§ Task prompt
I'd like an exact copy of every line from the start of the entries below through the line containing "- the user table", please.
>>
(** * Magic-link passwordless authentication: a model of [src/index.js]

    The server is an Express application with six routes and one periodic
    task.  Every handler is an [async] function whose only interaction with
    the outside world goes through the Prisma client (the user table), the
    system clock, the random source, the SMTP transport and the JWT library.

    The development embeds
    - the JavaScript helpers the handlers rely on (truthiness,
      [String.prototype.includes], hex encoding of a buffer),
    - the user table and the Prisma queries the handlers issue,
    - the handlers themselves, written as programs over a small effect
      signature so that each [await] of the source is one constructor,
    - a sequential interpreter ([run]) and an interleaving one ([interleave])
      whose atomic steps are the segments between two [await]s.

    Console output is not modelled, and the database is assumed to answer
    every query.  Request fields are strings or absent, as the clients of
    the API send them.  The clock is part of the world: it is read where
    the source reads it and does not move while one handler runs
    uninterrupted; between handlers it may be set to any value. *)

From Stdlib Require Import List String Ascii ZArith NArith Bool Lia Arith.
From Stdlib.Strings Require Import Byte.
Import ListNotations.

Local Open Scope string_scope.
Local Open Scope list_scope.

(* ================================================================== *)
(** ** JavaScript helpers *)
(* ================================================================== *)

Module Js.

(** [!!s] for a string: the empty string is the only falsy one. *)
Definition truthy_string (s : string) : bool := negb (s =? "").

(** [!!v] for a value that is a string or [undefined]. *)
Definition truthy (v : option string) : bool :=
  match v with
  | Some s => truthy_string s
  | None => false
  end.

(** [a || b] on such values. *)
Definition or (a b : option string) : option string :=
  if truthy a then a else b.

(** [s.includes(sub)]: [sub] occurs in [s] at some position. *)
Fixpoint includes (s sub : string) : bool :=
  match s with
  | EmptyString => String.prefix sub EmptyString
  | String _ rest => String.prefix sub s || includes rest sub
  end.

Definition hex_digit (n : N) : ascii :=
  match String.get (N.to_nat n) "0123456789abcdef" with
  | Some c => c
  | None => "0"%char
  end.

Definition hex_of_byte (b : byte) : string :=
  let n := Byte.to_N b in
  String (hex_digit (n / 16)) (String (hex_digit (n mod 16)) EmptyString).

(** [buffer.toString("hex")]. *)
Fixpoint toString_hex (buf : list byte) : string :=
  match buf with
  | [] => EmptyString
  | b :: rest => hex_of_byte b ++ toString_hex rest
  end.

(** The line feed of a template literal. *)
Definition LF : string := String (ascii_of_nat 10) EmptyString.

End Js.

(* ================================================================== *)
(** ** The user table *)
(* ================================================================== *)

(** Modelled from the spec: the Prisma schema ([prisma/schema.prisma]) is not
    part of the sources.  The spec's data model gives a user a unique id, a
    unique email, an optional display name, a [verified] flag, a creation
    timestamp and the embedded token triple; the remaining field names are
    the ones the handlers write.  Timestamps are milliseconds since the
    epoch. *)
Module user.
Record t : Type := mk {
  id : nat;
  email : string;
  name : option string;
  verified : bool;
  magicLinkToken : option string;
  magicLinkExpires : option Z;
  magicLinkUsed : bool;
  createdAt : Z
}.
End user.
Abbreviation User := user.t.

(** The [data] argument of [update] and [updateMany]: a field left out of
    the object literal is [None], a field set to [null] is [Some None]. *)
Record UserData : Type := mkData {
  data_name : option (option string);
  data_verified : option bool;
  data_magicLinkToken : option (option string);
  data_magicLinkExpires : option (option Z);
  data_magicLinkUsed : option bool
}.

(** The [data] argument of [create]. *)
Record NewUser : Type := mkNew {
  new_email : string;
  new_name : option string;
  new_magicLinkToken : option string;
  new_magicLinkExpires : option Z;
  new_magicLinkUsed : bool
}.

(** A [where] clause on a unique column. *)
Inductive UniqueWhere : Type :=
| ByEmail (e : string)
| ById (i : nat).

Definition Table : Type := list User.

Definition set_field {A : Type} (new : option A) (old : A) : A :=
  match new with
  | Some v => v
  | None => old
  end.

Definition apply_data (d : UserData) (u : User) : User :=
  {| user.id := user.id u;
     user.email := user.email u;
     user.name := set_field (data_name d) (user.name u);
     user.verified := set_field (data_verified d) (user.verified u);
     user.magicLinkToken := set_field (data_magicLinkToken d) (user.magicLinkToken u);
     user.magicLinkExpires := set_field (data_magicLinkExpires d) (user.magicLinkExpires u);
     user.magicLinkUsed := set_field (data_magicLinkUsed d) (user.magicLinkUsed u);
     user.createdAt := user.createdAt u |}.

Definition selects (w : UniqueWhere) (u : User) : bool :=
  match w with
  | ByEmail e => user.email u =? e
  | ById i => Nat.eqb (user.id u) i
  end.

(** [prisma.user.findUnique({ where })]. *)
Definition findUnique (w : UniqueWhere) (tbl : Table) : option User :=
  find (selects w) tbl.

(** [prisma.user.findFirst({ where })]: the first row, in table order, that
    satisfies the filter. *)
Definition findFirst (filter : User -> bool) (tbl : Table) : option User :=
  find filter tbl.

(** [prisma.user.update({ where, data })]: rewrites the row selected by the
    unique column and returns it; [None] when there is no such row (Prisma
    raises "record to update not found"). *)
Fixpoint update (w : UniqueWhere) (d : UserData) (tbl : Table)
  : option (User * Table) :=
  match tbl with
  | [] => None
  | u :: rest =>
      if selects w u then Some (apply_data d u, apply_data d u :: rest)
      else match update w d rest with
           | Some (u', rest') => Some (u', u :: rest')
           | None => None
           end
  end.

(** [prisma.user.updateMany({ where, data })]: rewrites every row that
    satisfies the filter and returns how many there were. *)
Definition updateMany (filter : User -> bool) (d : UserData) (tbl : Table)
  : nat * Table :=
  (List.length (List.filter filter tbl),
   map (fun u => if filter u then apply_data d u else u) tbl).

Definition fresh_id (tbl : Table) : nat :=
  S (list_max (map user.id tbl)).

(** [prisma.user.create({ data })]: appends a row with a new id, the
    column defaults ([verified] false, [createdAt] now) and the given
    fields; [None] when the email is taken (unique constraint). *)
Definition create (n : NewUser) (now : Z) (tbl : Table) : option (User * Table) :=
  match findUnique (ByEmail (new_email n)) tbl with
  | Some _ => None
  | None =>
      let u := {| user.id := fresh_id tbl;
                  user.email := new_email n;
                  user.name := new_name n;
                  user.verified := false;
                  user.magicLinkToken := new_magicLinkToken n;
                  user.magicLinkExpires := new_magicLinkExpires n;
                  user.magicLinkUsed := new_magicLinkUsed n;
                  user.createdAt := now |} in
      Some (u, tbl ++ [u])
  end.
<<
§ Your solution
(** * Magic-link passwordless authentication: a model of [src/index.js]

    The server is an Express application with six routes and one periodic
    task.  Every handler is an [async] function whose only interaction with
    the outside world goes through the Prisma client (the user table), the
    system clock, the random source, the SMTP transport and the JWT library.

    The development embeds
    - the JavaScript helpers the handlers rely on (truthiness,
      [String.prototype.includes], hex encoding of a buffer),
    - the user table and the Prisma queries the handlers issue,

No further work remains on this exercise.